Evaluation of aprepitant and fosaprepitant in pediatric patients

Background: Single-dose i.v. fosaprepitant has been approved as an alternative to 3 day oral aprepitant, a neurokinin-1 receptor antagonist, and improves prevention of chemotherapy-induced nausea and vomiting (CINV). Because fosaprepitant has shown similar efficacy to aprepitant in adult patients only, this study compared the efficacy and safety of aprepitant and fosaprepitant in pediatric patients. Methods: Children younger than 18 years who received aprepitant or fosaprepitant to manage CINV between January 2015 and March 2018 at the National Cancer Center Hospital (Tokyo) were recruited to this study. The primary endpoint was complete response (CR; no vomiting/rescue medication) between 0 and 120 h after the start of chemotherapy. Secondary endpoints were safety based on the frequency of severe adverse events, and evaluation of patient characteristics as risk factors (effect of age and sex). Results: A total of 125 chemotherapy cycles were evaluated.
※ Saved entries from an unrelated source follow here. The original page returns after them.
(** [Date.parse] reads a rendered time value back, to the second, as long
    as the year has four digits. *)
Lemma iso_fields_render (t : Z) :
  1000 <= YearFromTime t <= 9999 ->
  Date.iso_fields (renderUTC t ++ "Z") = Some (t - t mod 1000, Some 0).
Proof.
  intros Hy.
  pose proof (MonthFromTime_range t). pose proof (DateFromTime_range t).
  pose proof (HourFromTime_range t). pose proof (MinFromTime_range t).
  pose proof (SecFromTime_range t).
  unfold renderUTC. rewrite !append_assoc. unfold Date.iso_fields.
  rewrite (read_year_app _ _ _ (year_read _ Hy)). cbv beta iota.
  rewrite read_month_day_render by lia. cbv beta iota.
  rewrite valid_date_fields. cbn [negb].
  match goal with
  | |- context ["T" ++ ?x] => change ("T" ++ x) with (String "T" x)
  end.
  cbv beta iota. rewrite Ascii.eqb_refl.
  rewrite read_time_render by lia. cbv beta iota.
  rewrite valid_time_fields. cbn [negb]. cbv beta iota.
  change (Date.read_offset "Z") with (Some (Some 0)). cbv beta iota.
  replace (MonthFromTime t + 1 - 1) with (MonthFromTime t) by lia.
  rewrite MakeDate_fields. reflexivity.
Qed.


(** *** The two bodies, in terms of their named pieces *)

Lemma formatUTCFields_valid (t : Z) :
  formatUTCFields (Date.mkDate (JS.Int t)) = renderUTC t.
Proof. reflexivity. Qed.

Lemma formatUTCFields_invalid :
  formatUTCFields (Date.mkDate JS.NaN) = invalidDateText.
Proof. reflexivity. Qed.

Lemma convertUTCToTimezone_IST (h : Host) (x : string) :
  isSentinel x = false ->
  convertUTCToTimezone h x IST
  = formatUTCFields (shiftIST (Date.of_string h (parseArgument x))).
Proof.
  intros Hs. unfold convertUTCToTimezone. fold (isSentinel x). rewrite Hs.
  unfold parseArgument, try_catch. cbv zeta.
  destruct (JS.includes x "Z" || JS.includes x "+"); [reflexivity|].
  destruct (JS.includes x "T"); reflexivity.
Qed.

Lemma convertUTCToIST_body (h : Host) (x : string) :
  isSentinel x = false ->
  convertUTCToIST h x
  = formatUTCFields (shiftIST (Date.of_string h (parseArgument x))).
Proof.
  intros Hs. unfold convertUTCToIST. fold (isSentinel x). rewrite Hs.
  unfold parseArgument, try_catch. cbv zeta.
  destruct (JS.includes x "Z" || JS.includes x "+"); [reflexivity|].
  destruct (JS.includes x "T"); reflexivity.
Qed.

(** The shifted date of a valid instant that stays within the time range. *)
Lemma shiftIST_valid (d : Date.date) (t : Z) :
  Date.DateValue d = JS.Int t ->
  Z.abs (t + 19800000) <= maxTime ->
  shiftIST d = Date.mkDate (JS.Int (t + 19800000)).
Proof.
  intros Hd Hb. unfold shiftIST, Date.getTime, Date.of_number. rewrite Hd.
  change (JS.add (JS.Int t) IST_OFFSET_MS) with (JS.Int (t + 19800000)).
  unfold TimeClip. destruct (Z.ltb_spec maxTime (Z.abs (t + 19800000))); [lia|reflexivity].
Qed.

Lemma shiftIST_overflow (d : Date.date) (t : Z) :
  Date.DateValue d = JS.Int t ->
  maxTime < Z.abs (t + 19800000) ->
  shiftIST d = Date.mkDate JS.NaN.
Proof.
  intros Hd Hb. unfold shiftIST, Date.getTime, Date.of_number. rewrite Hd.
  change (JS.add (JS.Int t) IST_OFFSET_MS) with (JS.Int (t + 19800000)).
  unfold TimeClip. destruct (Z.ltb_spec maxTime (Z.abs (t + 19800000))); [reflexivity|lia].
Qed.

Lemma shiftIST_invalid (d : Date.date) :
  Date.DateValue d = JS.NaN -> shiftIST d = Date.mkDate JS.NaN.
Proof.
  intros Hd. unfold shiftIST, Date.getTime, Date.of_number. rewrite Hd. reflexivity.
Qed.

(** A Date built from a string holds a time value within the range. *)
Lemma of_string_range (h : Host) (s : string) (t : Z) :
  Date.DateValue (Date.of_string h s) = JS.Int t -> Z.abs t <= maxTime.
Proof.
  unfold Date.of_string, Date.DateValue, TimeClip.
  destruct (Date.parse h s) as [|z]; [discriminate|].
  destruct (Z.ltb_spec maxTime (Z.abs z)) as [|Hle]; [discriminate|].
  intros E. injection E as <-. exact Hle.
Qed.

(** *** Shape of a rendered time value *)

Lemma isSentinel_length (s : string) :
  isSentinel s = true ->
  String.length s = 0%nat \/ String.length s = 4%nat \/ String.length s = 3%nat.
Proof.
  unfold isSentinel. rewrite !orb_true_iff. intros [[E|E]|E].
  - destruct s; [auto|discriminate].
  - apply String.eqb_eq in E. subst. auto.
  - apply String.eqb_eq in E. subst. auto.
Qed.

Section Rendered.

Variable t : Z.
Hypothesis four_digits : 1000 <= YearFromTime t <= 9999.

Lemma renderUTC_length : String.length (renderUTC t) = 19%nat.
Proof.
  pose proof (MonthFromTime_range t). pose proof (DateFromTime_range t).
  pose proof (HourFromTime_range t). pose proof (MinFromTime_range t).
  pose proof (SecFromTime_range t).
  unfold renderUTC. rewrite !length_append, year_length by assumption.
  rewrite !pad2_length by lia. reflexivity.
Qed.

Lemma renderUTC_not_sentinel : isSentinel (renderUTC t) = false.
Proof.
  destruct (isSentinel (renderUTC t)) eqn:E; [|reflexivity].
  apply isSentinel_length in E. rewrite renderUTC_length in E. lia.
Qed.

Lemma renderUTC_parseArgument : parseArgument (renderUTC t) = renderUTC t ++ "Z".
Proof.
  pose proof (MonthFromTime_range t). pose proof (DateFromTime_range t).
  pose proof (HourFromTime_range t). pose proof (MinFromTime_range t).
  pose proof (SecFromTime_range t).
  destruct (plain_spec _ (year_plain _ four_digits)) as (Y1 & Y2 & Y3).
  destruct (plain_spec _ (pad2_plain (MonthFromTime t + 1) ltac:(lia))) as (M1 & M2 & M3).
  destruct (plain_spec _ (pad2_plain (DateFromTime t) ltac:(lia))) as (D1 & D2 & D3).
  destruct (plain_spec _ (pad2_plain (HourFromTime t) ltac:(lia))) as (H1' & H2' & H3').
  destruct (plain_spec _ (pad2_plain (MinFromTime t) ltac:(lia))) as (I1 & I2 & I3).
  destruct (plain_spec _ (pad2_plain (SecFromTime t) ltac:(lia))) as (S1 & S2 & S3).
  unfold parseArgument.
  assert (HZ : JS.includes (renderUTC t) "Z" = false).
  { unfold renderUTC. rewrite !includes_char_app, Y1, M1, D1, H1', I1, S1. reflexivity. }
  assert (HP : JS.includes (renderUTC t) "+" = false).
  { unfold renderUTC. rewrite !includes_char_app, Y2, M2, D2, H2', I2, S2. reflexivity. }
  assert (HT : JS.includes (renderUTC t) "T" = true).
  { unfold renderUTC. rewrite !includes_char_app, Y3, M3, D3, H3', I3, S3. reflexivity. }
  rewrite HZ, HP, HT. reflexivity.
Qed.

End Rendered.

(** Equal renderings have equal minute fields. *)
Lemma renderUTC_minutes (a b : Z) :
  renderUTC a = renderUTC b -> MinFromTime a = MinFromTime b.
Proof.
  pose proof (MinFromTime_range a). pose proof (MinFromTime_range b).
  pose proof (SecFromTime_range a). pose proof (SecFromTime_range b).
  assert (Hsplit : forall t, renderUTC t =
    (JS.ToString (JS.Int (YearFromTime t)) ++ "-" ++ pad2 (MonthFromTime t + 1) ++ "-"
       ++ pad2 (DateFromTime t) ++ "T" ++ pad2 (HourFromTime t) ++ ":")
    ++ (pad2 (MinFromTime t) ++ ":" ++ pad2 (SecFromTime t))).
  { intros t. unfold renderUTC. rewrite !append_assoc. reflexivity. }
  rewrite (Hsplit a), (Hsplit b). intros Heq.
  apply append_inj_tail in Heq.
  - apply append_inj in Heq; [|rewrite !pad2_length by lia; reflexivity].
    apply pad2_inj; [lia | lia | apply Heq].
  - rewrite !length_append, !pad2_length by lia. reflexivity.
Qed.

Lemma convertUTCToTimezone_sentinel (h : Host) (x : string) (zone : TimezoneType) :
  isSentinel x = true -> convertUTCToTimezone h x zone = x.
Proof.
  intros Hs. unfold convertUTCToTimezone. fold (isSentinel x). rewrite Hs. reflexivity.
Qed.

Lemma explicitZone_parse (h1 h2 : Host) (s : string) :
  explicitZone s = true -> Date.parse h1 s = Date.parse h2 s.
Proof.
  unfold explicitZone, Date.parse, Date.parse_iso.
  destruct (Date.iso_fields s) as [[t [o|]]|]; try discriminate. reflexivity.
Qed.

(** Four-digit years lie well inside the time range. *)
Lemma four_digit_year_range (t : Z) :
  1000 <= YearFromTime t <= 9999 ->
  - 30610224000000 <= t < 253402300800000.
Proof.
  intros Hy. apply YearFromTime_bounds in Hy.
  change (msPerDay * DayFromYear 1000) with (- 30610224000000) in Hy.
  change (msPerDay * DayFromYear (9999 + 1)) with 253402300800000 in Hy.
  exact Hy.
Qed.

(** *** What the parser consumes is a prefix of its input *)

Lemma read_digits_suffix (k : nat) (acc : Z) (s r : string) (v : Z) :
  Date.read_digits k acc s = Some (v, r) -> exists p, s = p ++ r.
Proof.
  revert acc s. induction k as [|k IH]; intros acc s E; cbn in E.
  - injection E as _ <-. now exists EmptyString.
  - destruct s as [|c s]; [discriminate|].
    destruct (Date.digit_val c); [|discriminate].
    destruct (IH _ _ E) as [p ->]. now exists (String c p).
Qed.

Lemma read_year_suffix (s r : string) (y : Z) :
  Date.read_year s = Some (y, r) -> exists p, s = p ++ r.
Proof.
  destruct s as [|c s]; [discriminate|]. unfold Date.read_year.
  destruct (Ascii.eqb c "+").
  - intros E. destruct (read_digits_suffix _ _ _ _ _ E) as [p ->]. now exists (String c p).
  - destruct (Ascii.eqb c "-").
    + destruct (Date.read_digits 6 0 s) as [[v r']|] eqn:E; [|discriminate].
      destruct (v =? 0); [discriminate|]. intros E'. injection E' as _ <-.
      destruct (read_digits_suffix _ _ _ _ _ E) as [p ->]. now exists (String c p).
    + apply read_digits_suffix.
Qed.

Lemma read_month_day_suffix (s r : string) (m d : Z) :
  Date.read_month_day s = Some (m, d, r) -> exists p, s = p ++ r.
Proof.
  unfold Date.read_month_day. destruct s as [|c s].
  - intros E. injection E as _ _ <-. now exists EmptyString.
  - destruct (Ascii.eqb c "-").
    + destruct (Date.read_digits 2 0 s) as [[m' r1]|] eqn:E1; [|discriminate].
      destruct (read_digits_suffix _ _ _ _ _ E1) as [p1 ->].
      destruct r1 as [|c1 r2].
      * intros E. injection E as _ _ <-. now exists (String c p1).
      * destruct (Ascii.eqb c1 "-").
        -- destruct (Date.read_digits 2 0 r2) as [[d' r3]|] eqn:E2; [|discriminate].
           destruct (read_digits_suffix _ _ _ _ _ E2) as [p2 ->].
           intros E. injection E as _ _ <-.
           exists (String c (p1 ++ String c1 p2)). cbn. f_equal.
           rewrite append_assoc. reflexivity.
        -- intros E. injection E as _ _ <-. now exists (String c p1).
    + intros E. injection E as _ _ <-. now exists EmptyString.
Qed.

(** A standard date-time string without a [T] is a date-only form: it
    denotes midnight UTC of its day, whatever the host. *)
Lemma iso_without_T (s : string) (t : Z) (o : option Z) :
  Date.iso_fields s = Some (t, o) ->
  JS.includes s "T" = false ->
  o = Some 0 /\ exists day, t = MakeDate day 0.
Proof.
  unfold Date.iso_fields. intros E HT.
  destruct (Date.read_year s) as [[y r0]|] eqn:Ey; [|discriminate].
  destruct (Date.read_month_day r0) as [[[m d] r1]|] eqn:Em; [|discriminate].
  destruct (Date.valid_date y m d); [|discriminate]. cbn [negb] in E.
  destruct r1 as [|c r2].
  - injection E as <- <-. split; [reflexivity|]. now eexists.
  - exfalso. destruct (Ascii.eqb_spec c "T") as [->|]; [|discriminate].
    destruct (read_year_suffix _ _ _ Ey) as [p0 ->].
    destruct (read_month_day_suffix _ _ _ _ Em) as [p1 ->].
    rewrite !includes_char_app, includes_char_cons in HT.
    rewrite Ascii.eqb_refl, !orb_true_r in HT. discriminate.
Qed.

End ConvertFacts.

Import Time TimeFacts StringFacts ConvertFacts.

(** ** Printed integers *)

Module DigitFacts.

Lemma digit_char_val (d : Z) : 0 <= d <= 9 -> Date.digit_val (JS.digit_char d) = Some d.
Proof.
  intros H.
  assert (d = 0 \/ d = 1 \/ d = 2 \/ d = 3 \/ d = 4 \/ d = 5 \/ d = 6 \/ d = 7
          \/ d = 8 \/ d = 9) as Hd by lia.
  repeat (destruct Hd as [->|Hd]; [reflexivity|]). subst. reflexivity.
Qed.

(** A character that is no digit differs from every digit. *)
Lemma digit_char_neq (d : Z) (p : ascii) :
  0 <= d <= 9 -> Date.digit_val p = None -> Ascii.eqb (JS.digit_char d) p = false.
Proof.
  intros Hd Hp. apply Ascii.eqb_neq. intros E. rewrite <- E in Hp.
  rewrite digit_char_val in Hp by assumption. discriminate.
Qed.

Lemma digits_fuel_includes (f : nat) (n : Z) (acc : string) (p : ascii) :
  Date.digit_val p = None ->
  JS.includes (JS.digits_fuel f n acc) (String p EmptyString)
  = JS.includes acc (String p EmptyString).
Proof.
  intros Hp. revert n acc. induction f as [|f IH]; intros n acc; cbn [JS.digits_fuel].
  - reflexivity.
  - assert (Hc : JS.includes (String (JS.digit_char (n mod 10)) acc) (String p EmptyString)
                 = JS.includes acc (String p EmptyString)).
    { rewrite includes_char_cons, digit_char_neq; [reflexivity| |assumption].
      pose proof (Z.mod_pos_bound n 10). lia. }
    destruct (n <? 10); [exact Hc|]. rewrite IH. exact Hc.
Qed.

Lemma digits_fuel_length (f : nat) (n : Z) (acc : string) :
  (String.length acc <= String.length (JS.digits_fuel f n acc))%nat.
Proof.
  revert n acc. induction f as [|f IH]; intros n acc; cbn [JS.digits_fuel].
  - lia.
  - destruct (n <? 10).
    + cbn. lia.
    + etransitivity; [|apply IH]. cbn. lia.
Qed.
In the aprepitant group, CR was observed in 36 of 80 treatment cycles (45.0%), whereas in the fosaprepitant group, it was observed in 19 of 45 cycles (42.2%; P = 0.852). No treatment-related severe adverse events were observed in either group. The number of non-CR was greater than that of CR in patients aged 6–14 years. The difference in CR rate between male and female patients was not statistically significant (47.1% vs 40.0%, respectively; P = 0.471). Conclusions: Aprepitant and fosaprepitant were safely used and may be equally useful for pediatric patients receiving highly emetogenic chemotherapy. CR rate may be associated with patient age.